---- INFORMATION SHOWN

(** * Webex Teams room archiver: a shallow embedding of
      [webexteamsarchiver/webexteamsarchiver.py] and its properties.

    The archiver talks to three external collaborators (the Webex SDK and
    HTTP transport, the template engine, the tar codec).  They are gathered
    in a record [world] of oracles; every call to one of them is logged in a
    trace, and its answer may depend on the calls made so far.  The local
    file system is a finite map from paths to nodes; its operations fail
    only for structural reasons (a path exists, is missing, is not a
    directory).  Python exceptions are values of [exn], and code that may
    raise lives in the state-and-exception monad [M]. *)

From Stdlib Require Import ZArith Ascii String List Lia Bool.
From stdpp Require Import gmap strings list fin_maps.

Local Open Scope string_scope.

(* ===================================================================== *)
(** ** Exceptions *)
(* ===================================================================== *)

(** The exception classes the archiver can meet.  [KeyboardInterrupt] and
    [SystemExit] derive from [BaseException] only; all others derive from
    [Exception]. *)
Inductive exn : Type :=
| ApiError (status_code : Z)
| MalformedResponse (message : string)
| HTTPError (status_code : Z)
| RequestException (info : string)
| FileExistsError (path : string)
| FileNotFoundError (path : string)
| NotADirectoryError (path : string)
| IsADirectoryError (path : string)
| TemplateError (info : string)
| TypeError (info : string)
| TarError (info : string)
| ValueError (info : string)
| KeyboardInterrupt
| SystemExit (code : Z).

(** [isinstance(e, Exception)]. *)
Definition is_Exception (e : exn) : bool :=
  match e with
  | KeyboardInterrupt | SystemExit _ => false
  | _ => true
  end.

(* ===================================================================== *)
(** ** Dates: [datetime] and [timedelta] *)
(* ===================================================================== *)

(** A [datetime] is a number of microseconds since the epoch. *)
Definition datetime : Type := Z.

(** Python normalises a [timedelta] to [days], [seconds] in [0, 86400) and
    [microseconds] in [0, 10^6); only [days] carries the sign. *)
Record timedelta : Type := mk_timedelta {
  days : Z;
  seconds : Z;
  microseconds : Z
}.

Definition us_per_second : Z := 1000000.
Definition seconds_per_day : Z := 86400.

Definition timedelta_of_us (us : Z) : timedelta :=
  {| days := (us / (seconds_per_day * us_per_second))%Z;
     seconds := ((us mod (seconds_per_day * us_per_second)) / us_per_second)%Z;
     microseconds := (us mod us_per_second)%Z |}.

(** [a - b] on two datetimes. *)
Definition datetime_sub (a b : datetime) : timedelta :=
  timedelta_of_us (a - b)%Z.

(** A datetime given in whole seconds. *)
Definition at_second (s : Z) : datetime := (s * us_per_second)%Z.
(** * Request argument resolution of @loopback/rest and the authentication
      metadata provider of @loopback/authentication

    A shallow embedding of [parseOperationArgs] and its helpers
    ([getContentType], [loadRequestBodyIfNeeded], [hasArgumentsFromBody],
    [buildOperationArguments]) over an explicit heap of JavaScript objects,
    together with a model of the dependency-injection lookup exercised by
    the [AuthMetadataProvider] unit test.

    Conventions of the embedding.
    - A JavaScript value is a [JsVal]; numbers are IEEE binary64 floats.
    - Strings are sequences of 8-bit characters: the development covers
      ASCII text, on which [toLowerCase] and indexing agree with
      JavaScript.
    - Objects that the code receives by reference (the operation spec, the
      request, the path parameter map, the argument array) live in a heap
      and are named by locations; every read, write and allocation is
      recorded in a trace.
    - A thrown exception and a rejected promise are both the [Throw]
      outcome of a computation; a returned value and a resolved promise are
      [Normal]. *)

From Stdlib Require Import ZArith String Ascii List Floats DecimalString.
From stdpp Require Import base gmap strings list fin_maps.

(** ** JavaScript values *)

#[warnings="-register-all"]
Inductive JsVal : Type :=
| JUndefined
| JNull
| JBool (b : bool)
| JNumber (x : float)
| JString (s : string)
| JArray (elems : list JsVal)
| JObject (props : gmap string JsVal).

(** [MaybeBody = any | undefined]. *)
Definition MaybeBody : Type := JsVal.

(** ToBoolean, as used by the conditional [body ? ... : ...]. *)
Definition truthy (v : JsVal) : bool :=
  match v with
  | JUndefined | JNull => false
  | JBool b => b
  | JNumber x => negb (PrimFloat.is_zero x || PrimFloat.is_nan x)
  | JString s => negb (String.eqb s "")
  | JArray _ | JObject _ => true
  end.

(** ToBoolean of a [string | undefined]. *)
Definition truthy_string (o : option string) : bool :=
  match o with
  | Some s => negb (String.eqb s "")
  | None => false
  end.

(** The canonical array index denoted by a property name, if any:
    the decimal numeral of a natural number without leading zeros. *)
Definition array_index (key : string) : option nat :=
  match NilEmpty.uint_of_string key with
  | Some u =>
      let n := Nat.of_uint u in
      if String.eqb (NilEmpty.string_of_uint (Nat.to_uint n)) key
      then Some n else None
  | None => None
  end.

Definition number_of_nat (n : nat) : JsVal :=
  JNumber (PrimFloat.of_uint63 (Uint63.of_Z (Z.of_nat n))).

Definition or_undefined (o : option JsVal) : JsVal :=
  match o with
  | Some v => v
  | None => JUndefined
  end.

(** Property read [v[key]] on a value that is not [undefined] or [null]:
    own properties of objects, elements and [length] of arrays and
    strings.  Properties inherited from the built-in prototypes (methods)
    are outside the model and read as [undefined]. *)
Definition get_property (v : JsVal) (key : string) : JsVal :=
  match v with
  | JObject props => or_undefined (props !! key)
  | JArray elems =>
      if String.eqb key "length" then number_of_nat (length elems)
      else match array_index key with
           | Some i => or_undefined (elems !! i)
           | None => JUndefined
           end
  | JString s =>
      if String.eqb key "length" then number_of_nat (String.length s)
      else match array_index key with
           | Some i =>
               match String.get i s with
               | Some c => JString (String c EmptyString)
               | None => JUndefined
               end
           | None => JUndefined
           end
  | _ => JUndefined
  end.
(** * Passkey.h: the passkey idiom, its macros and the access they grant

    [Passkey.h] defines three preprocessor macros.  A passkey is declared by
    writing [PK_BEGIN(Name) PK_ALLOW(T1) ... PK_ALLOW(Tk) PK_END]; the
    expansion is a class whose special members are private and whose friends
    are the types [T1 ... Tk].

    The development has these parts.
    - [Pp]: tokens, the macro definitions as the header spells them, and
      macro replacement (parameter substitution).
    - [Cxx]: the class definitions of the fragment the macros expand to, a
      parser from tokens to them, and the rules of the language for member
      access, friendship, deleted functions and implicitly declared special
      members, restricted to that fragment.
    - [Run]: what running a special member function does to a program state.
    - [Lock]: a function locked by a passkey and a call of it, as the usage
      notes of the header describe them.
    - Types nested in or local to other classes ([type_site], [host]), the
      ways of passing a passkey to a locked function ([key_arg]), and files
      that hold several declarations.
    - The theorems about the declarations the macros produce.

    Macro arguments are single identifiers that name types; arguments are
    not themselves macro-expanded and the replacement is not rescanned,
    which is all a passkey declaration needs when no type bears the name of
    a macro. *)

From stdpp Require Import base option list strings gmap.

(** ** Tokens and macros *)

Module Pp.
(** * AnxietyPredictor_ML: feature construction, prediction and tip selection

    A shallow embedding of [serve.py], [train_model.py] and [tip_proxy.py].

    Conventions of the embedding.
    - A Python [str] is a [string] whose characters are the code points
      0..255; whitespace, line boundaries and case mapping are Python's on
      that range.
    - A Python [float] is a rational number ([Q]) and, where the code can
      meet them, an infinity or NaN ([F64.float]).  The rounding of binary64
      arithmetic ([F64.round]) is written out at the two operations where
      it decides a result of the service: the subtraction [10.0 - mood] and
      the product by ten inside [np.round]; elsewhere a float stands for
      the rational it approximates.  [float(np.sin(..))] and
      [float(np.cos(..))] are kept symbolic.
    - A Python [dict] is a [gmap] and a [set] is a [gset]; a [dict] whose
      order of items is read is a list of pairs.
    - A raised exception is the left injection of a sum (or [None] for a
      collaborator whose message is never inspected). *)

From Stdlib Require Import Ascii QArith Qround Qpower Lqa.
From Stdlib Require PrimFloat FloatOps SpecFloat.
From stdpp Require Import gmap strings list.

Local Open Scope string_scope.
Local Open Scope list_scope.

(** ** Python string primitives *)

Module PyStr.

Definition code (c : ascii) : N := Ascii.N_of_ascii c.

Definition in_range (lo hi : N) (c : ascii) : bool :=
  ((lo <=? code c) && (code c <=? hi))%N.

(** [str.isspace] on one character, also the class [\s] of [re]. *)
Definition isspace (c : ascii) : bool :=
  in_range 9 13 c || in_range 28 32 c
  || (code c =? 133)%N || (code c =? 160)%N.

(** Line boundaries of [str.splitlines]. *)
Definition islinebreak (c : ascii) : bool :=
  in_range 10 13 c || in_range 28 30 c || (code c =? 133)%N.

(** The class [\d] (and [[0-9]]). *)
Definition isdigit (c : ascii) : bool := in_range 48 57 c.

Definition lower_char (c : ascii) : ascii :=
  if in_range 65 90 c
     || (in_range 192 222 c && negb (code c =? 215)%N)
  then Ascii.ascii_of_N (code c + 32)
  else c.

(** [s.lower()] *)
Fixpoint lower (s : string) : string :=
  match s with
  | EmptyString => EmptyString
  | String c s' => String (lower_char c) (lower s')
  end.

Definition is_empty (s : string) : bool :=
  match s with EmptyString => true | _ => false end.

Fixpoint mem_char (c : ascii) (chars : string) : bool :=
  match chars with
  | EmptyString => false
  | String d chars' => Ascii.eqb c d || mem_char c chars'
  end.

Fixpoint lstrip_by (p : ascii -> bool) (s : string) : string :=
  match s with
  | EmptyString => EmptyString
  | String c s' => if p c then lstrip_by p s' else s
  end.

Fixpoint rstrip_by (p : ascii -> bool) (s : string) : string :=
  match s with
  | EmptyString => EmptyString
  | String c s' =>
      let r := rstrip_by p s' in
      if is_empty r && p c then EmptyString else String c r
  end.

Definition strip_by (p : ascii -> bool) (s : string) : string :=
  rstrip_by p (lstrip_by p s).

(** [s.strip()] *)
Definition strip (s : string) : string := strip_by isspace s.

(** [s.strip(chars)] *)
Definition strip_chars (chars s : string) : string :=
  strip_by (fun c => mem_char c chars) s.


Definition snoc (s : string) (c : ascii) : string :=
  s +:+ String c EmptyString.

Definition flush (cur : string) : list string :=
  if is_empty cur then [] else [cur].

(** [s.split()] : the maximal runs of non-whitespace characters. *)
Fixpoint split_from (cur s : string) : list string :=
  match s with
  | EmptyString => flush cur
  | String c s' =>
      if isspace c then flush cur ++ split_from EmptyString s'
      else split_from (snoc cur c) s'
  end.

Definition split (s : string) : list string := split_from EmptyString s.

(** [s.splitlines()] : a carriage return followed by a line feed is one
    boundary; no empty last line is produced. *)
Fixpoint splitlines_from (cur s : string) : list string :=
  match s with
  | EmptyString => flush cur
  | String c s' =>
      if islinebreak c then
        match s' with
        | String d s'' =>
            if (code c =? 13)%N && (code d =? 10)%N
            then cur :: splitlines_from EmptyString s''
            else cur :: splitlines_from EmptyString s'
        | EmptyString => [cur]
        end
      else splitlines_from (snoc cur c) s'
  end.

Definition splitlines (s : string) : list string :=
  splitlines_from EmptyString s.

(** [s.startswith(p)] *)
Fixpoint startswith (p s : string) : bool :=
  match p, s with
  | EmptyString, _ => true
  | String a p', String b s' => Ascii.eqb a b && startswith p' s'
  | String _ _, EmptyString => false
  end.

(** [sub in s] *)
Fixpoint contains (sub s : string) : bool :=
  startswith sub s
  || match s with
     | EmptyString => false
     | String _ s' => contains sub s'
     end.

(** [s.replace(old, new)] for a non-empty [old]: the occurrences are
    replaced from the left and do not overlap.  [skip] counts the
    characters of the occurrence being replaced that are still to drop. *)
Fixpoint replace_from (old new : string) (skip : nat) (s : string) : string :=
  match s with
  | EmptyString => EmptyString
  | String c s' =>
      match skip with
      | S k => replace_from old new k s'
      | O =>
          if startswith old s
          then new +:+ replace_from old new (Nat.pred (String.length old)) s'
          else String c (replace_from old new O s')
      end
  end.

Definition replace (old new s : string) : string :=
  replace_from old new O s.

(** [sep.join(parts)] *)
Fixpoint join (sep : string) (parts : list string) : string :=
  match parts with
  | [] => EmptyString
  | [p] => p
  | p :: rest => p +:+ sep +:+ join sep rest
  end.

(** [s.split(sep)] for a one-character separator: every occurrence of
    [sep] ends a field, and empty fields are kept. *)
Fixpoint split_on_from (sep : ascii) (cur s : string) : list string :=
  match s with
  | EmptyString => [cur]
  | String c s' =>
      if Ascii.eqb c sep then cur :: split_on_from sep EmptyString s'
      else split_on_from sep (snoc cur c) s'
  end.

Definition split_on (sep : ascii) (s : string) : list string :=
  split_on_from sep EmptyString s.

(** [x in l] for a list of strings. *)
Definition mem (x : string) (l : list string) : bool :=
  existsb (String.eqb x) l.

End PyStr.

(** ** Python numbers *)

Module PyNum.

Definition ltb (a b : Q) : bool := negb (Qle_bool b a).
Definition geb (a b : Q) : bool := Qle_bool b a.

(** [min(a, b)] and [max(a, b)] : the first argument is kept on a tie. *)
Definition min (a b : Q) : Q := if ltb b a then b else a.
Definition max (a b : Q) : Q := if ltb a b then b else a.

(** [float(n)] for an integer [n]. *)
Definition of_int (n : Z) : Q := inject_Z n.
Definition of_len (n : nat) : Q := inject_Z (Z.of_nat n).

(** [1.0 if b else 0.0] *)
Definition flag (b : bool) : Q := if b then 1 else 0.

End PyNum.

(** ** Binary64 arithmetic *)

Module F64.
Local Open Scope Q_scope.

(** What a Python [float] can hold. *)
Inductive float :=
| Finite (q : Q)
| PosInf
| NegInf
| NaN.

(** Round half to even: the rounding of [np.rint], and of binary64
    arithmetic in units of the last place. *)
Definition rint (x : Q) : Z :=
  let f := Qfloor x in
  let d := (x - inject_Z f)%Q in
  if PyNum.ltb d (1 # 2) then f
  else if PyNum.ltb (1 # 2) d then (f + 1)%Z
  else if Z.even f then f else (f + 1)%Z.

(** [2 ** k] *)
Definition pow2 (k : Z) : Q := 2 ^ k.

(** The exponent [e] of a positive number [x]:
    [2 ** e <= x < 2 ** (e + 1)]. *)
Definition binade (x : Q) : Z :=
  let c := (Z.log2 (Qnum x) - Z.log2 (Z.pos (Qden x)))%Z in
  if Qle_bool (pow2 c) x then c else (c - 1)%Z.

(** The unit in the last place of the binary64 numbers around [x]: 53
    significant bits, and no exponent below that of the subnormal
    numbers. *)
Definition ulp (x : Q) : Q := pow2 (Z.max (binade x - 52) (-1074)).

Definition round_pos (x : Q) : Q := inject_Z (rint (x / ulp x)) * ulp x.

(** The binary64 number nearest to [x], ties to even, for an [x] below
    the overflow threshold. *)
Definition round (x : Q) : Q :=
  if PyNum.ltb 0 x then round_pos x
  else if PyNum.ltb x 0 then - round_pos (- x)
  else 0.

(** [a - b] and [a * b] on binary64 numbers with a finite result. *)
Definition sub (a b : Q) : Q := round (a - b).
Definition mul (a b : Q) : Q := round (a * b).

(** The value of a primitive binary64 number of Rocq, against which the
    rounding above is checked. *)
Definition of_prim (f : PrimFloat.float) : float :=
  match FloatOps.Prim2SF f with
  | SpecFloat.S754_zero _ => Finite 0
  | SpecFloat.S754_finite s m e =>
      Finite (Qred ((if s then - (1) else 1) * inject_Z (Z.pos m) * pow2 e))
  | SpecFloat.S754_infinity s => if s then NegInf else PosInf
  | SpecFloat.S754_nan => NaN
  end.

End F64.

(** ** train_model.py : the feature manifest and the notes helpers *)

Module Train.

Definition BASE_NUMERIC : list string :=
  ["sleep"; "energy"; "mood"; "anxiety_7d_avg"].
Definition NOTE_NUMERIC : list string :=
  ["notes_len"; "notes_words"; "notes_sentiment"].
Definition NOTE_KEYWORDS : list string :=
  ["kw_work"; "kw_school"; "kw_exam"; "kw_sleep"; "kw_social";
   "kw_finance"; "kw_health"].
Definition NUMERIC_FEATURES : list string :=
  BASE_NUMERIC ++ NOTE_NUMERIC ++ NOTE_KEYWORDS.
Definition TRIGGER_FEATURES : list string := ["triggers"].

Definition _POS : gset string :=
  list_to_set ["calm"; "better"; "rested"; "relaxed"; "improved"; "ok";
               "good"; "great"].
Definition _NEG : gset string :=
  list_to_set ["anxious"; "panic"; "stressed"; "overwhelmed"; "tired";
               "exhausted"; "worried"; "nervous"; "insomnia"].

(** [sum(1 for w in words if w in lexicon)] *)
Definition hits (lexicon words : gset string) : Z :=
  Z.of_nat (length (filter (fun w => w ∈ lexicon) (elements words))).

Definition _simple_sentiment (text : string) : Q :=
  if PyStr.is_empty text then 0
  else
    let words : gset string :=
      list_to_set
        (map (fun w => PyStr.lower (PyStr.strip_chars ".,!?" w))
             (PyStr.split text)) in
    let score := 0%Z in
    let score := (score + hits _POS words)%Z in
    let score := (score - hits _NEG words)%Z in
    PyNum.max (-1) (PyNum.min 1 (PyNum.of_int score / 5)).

--------

Taking the lines above, repeat exactly those from the line that contains "Definition hits (lexicon" through the line that contains "let score := (score - hits", and both of those lines as well. Include nothing else.

Definition hits (lexicon words : gset string) : Z :=
  Z.of_nat (length (filter (fun w => w ∈ lexicon) (elements words))).

Definition _simple_sentiment (text : string) : Q :=
  if PyStr.is_empty text then 0
  else
    let words : gset string :=
      list_to_set
        (map (fun w => PyStr.lower (PyStr.strip_chars ".,!?" w))
             (PyStr.split text)) in
    let score := 0%Z in
    let score := (score + hits _POS words)%Z in
    let score := (score - hits _NEG words)%Z in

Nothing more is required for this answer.